# Exercise objective
Retrieve all lines below that have the string "stop".

# Stored entries
= = = = =

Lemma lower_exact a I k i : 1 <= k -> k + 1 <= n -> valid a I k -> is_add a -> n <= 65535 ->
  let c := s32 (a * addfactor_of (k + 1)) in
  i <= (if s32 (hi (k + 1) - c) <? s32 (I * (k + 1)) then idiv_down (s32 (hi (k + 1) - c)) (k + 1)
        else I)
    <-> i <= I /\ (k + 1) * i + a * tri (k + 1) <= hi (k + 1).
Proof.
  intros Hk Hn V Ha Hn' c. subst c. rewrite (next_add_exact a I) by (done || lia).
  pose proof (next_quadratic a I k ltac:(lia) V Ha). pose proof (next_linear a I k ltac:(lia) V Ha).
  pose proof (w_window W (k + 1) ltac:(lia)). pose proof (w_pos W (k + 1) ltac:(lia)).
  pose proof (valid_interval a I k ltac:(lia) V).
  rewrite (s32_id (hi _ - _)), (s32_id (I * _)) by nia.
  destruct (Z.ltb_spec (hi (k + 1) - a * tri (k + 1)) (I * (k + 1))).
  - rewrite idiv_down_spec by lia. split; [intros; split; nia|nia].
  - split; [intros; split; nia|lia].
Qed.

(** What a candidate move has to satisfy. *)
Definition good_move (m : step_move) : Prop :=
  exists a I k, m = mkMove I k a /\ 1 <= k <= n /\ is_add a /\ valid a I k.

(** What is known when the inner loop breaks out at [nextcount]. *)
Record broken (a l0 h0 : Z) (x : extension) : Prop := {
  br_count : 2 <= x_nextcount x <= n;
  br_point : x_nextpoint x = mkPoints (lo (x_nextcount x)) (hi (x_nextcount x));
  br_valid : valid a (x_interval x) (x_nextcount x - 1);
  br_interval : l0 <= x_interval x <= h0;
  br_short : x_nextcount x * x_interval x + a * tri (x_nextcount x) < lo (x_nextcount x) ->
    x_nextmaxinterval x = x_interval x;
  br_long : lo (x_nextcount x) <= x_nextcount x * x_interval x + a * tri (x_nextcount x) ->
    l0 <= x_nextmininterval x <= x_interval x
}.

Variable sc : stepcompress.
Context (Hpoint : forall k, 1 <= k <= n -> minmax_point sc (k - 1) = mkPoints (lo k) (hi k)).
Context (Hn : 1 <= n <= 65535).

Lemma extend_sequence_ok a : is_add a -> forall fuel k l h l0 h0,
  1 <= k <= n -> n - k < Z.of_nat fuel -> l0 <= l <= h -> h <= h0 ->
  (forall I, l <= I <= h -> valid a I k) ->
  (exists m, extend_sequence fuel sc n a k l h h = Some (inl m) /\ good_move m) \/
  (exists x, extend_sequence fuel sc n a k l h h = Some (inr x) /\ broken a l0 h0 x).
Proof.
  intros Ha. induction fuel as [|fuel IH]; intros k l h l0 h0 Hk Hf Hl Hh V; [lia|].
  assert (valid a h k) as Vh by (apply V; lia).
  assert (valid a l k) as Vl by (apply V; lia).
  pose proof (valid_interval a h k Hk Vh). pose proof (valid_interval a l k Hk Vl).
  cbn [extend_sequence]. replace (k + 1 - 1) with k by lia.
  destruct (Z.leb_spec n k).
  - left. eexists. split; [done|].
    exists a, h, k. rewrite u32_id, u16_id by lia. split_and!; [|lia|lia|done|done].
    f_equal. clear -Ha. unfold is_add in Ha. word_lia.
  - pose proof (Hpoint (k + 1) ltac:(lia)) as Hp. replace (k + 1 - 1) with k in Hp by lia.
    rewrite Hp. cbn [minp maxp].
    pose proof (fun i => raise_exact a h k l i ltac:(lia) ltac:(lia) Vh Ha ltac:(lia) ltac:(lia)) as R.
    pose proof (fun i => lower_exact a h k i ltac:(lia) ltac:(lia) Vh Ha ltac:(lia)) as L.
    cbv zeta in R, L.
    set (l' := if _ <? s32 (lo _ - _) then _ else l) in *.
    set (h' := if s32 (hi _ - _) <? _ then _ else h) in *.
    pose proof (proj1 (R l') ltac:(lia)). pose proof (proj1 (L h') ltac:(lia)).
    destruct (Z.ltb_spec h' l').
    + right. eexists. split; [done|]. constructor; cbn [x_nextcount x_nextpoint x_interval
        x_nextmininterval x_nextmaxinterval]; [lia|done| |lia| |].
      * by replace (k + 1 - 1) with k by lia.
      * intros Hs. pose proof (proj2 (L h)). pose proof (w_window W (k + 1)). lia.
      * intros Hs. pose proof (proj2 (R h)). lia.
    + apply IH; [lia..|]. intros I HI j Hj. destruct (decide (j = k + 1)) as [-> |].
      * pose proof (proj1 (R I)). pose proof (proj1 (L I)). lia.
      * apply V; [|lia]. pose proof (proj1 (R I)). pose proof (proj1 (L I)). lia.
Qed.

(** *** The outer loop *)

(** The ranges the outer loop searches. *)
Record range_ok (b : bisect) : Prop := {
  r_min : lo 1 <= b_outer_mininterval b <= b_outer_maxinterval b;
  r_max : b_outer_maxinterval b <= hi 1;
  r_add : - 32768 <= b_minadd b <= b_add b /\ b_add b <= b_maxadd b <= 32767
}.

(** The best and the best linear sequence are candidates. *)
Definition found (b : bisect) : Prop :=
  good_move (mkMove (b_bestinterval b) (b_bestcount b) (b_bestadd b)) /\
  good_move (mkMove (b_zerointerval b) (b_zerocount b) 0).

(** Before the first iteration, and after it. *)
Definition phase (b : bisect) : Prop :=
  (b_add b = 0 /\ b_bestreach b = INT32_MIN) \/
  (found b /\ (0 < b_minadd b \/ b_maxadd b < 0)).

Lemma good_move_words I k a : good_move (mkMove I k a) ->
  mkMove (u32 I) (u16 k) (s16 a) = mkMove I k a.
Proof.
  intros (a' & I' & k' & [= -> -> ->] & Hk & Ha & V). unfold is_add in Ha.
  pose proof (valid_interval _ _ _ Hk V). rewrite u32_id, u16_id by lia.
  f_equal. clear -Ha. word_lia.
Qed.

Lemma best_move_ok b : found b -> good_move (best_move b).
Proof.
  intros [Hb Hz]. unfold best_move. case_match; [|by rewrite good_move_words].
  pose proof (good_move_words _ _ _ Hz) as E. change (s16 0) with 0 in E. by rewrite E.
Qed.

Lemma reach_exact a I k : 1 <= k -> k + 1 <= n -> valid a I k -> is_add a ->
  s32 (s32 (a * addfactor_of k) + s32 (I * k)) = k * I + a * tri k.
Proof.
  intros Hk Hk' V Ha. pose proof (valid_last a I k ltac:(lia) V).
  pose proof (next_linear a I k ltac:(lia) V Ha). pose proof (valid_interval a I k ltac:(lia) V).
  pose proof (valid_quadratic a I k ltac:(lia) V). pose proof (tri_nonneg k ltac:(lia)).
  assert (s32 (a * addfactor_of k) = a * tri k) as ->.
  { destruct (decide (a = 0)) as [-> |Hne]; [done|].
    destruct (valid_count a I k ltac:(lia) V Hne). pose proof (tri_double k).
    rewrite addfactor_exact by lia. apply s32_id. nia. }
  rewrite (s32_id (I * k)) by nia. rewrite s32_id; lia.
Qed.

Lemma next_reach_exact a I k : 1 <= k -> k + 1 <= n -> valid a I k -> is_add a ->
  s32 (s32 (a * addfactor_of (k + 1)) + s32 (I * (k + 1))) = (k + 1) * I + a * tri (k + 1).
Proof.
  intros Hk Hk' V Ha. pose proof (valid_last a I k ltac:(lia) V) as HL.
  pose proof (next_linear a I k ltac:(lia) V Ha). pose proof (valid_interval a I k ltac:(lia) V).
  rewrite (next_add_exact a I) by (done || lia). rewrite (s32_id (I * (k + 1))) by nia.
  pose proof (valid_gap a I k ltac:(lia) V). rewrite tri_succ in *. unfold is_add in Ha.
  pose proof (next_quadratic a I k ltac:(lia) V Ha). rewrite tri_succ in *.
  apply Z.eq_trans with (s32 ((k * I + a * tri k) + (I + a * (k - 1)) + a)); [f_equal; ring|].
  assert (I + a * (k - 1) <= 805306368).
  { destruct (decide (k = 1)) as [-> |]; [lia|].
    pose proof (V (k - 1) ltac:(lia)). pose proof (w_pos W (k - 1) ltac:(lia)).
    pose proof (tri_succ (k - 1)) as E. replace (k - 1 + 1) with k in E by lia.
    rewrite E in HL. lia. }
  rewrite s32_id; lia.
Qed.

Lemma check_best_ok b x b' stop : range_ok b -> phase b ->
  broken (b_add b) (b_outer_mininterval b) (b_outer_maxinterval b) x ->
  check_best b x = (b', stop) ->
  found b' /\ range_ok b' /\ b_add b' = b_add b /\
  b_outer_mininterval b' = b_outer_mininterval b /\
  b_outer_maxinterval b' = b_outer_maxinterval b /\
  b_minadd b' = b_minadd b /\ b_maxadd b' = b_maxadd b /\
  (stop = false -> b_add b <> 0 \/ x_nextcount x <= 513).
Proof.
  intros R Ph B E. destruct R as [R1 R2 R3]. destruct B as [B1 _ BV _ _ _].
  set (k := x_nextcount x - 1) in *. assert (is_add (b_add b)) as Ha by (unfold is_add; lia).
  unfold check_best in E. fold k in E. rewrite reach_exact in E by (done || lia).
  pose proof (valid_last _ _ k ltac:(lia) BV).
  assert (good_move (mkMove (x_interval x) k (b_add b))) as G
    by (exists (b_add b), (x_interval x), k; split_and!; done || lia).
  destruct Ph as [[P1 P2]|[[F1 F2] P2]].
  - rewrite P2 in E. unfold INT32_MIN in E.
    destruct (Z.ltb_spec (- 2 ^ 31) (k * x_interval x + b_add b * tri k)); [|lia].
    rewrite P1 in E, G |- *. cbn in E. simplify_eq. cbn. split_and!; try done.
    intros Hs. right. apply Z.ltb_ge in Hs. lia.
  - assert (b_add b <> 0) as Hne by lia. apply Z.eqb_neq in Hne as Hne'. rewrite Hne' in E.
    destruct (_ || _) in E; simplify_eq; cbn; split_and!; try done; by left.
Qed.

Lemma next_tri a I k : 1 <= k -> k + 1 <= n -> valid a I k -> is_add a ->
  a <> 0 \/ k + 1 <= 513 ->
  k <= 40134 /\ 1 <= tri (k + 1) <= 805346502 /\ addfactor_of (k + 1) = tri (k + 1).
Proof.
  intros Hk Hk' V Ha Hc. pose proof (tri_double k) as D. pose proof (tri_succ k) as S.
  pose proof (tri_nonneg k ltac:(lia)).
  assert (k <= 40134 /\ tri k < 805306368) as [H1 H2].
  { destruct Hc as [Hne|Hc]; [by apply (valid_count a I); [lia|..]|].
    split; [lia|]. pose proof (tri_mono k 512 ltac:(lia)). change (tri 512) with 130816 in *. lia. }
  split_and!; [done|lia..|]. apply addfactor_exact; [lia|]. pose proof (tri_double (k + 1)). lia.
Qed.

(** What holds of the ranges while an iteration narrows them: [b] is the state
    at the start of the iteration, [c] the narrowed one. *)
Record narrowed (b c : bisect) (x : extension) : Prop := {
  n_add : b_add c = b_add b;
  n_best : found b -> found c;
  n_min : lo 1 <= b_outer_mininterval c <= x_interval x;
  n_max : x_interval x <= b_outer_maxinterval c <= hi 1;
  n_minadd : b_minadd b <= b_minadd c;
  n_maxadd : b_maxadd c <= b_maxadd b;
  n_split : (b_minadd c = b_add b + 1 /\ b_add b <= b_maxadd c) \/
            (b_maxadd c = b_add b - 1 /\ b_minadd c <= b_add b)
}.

= = = = =

# Final answer
Lemma check_best_ok b x b' stop : range_ok b -> phase b ->
  check_best b x = (b', stop) ->
  (stop = false -> b_add b <> 0 \/ x_nextcount x <= 513).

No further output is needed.